DATA FOR THIS EXERCISE section start

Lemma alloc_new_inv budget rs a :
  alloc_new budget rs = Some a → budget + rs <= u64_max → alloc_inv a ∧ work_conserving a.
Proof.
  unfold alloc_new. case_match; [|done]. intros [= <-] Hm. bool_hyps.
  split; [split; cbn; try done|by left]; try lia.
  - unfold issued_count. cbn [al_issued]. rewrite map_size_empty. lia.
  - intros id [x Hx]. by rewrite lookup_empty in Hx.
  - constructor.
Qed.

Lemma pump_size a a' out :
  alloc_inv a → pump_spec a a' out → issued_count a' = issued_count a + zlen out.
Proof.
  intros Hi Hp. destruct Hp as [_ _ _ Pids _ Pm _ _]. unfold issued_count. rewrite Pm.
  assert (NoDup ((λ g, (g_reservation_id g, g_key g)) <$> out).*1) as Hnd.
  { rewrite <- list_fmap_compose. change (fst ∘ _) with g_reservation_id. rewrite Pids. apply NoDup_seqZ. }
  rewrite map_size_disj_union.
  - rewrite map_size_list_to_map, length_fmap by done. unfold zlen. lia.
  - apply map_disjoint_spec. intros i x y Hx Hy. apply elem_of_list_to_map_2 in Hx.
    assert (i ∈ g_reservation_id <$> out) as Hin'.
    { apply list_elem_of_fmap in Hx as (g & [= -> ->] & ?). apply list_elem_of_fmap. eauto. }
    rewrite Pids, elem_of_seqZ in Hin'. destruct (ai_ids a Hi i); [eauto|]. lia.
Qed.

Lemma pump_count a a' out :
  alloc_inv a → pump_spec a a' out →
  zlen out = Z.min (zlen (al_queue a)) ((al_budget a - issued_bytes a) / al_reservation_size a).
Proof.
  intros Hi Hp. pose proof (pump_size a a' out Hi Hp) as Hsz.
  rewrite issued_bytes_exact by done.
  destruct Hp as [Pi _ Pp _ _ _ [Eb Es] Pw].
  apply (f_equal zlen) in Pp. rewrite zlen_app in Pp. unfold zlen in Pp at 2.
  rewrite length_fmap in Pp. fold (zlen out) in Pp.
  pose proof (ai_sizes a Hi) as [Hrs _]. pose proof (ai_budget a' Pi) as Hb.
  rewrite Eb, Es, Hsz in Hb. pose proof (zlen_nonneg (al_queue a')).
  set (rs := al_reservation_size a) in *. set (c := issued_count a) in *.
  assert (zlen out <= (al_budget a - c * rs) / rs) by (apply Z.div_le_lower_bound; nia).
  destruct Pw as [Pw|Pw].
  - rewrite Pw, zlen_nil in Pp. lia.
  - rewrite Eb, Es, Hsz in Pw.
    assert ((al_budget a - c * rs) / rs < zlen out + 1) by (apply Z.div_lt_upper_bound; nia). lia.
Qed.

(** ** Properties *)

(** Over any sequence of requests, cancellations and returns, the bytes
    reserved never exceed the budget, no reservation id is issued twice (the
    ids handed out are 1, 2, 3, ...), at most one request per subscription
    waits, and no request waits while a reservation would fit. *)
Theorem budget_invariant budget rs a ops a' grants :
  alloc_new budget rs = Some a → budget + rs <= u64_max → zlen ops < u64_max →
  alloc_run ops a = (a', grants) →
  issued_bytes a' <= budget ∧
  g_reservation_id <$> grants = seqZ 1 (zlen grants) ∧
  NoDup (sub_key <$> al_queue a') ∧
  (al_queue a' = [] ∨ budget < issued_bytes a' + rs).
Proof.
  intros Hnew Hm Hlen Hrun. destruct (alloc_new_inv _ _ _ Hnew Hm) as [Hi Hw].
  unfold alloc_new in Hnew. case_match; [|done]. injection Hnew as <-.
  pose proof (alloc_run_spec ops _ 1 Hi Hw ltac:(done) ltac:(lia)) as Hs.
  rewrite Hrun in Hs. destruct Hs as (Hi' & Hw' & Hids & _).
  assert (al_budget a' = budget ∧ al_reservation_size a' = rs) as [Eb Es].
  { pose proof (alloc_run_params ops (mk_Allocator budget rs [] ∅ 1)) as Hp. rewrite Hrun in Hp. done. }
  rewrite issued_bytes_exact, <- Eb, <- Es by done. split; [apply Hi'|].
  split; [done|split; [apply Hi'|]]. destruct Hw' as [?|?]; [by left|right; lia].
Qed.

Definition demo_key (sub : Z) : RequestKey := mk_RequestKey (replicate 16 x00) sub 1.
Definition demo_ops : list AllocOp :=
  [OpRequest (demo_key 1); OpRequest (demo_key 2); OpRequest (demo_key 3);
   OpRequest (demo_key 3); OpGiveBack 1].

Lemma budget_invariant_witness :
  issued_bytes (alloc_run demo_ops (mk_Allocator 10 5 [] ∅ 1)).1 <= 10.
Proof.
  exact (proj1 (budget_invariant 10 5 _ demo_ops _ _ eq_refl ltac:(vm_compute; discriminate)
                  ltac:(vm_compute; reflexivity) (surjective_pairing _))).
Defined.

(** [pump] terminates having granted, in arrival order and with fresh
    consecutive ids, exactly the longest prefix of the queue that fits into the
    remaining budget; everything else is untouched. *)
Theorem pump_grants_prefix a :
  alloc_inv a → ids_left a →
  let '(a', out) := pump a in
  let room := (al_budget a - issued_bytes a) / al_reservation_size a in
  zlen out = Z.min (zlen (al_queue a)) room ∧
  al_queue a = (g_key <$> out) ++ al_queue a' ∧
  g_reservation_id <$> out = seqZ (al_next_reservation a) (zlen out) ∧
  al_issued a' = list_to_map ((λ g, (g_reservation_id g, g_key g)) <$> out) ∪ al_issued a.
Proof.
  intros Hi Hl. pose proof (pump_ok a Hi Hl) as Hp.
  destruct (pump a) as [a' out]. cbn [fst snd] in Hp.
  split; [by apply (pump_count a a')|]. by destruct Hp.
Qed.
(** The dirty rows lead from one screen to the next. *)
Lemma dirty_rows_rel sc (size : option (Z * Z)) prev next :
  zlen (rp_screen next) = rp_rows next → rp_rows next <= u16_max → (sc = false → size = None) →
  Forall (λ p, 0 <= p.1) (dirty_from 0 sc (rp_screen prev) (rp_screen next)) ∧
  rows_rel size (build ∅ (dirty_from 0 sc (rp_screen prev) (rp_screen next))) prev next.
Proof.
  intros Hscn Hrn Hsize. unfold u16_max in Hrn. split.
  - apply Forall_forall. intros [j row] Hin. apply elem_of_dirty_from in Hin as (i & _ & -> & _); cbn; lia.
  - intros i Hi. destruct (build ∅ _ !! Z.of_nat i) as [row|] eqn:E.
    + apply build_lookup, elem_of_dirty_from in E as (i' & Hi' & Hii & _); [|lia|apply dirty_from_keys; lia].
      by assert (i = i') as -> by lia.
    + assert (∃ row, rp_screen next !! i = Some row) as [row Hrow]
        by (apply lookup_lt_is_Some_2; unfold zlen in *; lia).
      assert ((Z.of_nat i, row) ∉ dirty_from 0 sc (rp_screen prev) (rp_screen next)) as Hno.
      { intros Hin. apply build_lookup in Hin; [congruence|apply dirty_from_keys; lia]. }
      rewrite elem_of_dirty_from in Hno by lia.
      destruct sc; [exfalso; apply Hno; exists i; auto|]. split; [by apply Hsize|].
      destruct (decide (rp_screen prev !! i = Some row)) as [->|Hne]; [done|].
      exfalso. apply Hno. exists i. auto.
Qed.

DATA FOR THIS EXERCISE section end

In this exercise, copy only the lines from the opening line of the material through the line where "rewrite <- list_fmap_compose." appears.

TASK OUTPUT:
Lemma alloc_new_inv budget rs a :
  alloc_new budget rs = Some a → budget + rs <= u64_max → alloc_inv a ∧ work_conserving a.
Proof.
  unfold alloc_new. case_match; [|done]. intros [= <-] Hm. bool_hyps.
  split; [split; cbn; try done|by left]; try lia.
  - unfold issued_count. cbn [al_issued]. rewrite map_size_empty. lia.
  - intros id [x Hx]. by rewrite lookup_empty in Hx.
  - constructor.
Qed.

Lemma pump_size a a' out :
  alloc_inv a → pump_spec a a' out → issued_count a' = issued_count a + zlen out.
Proof.
  intros Hi Hp. destruct Hp as [_ _ _ Pids _ Pm _ _]. unfold issued_count. rewrite Pm.
  assert (NoDup ((λ g, (g_reservation_id g, g_key g)) <$> out).*1) as Hnd.
  { rewrite <- list_fmap_compose. change (fst ∘ _) with g_reservation_id. rewrite Pids. apply NoDup_seqZ. }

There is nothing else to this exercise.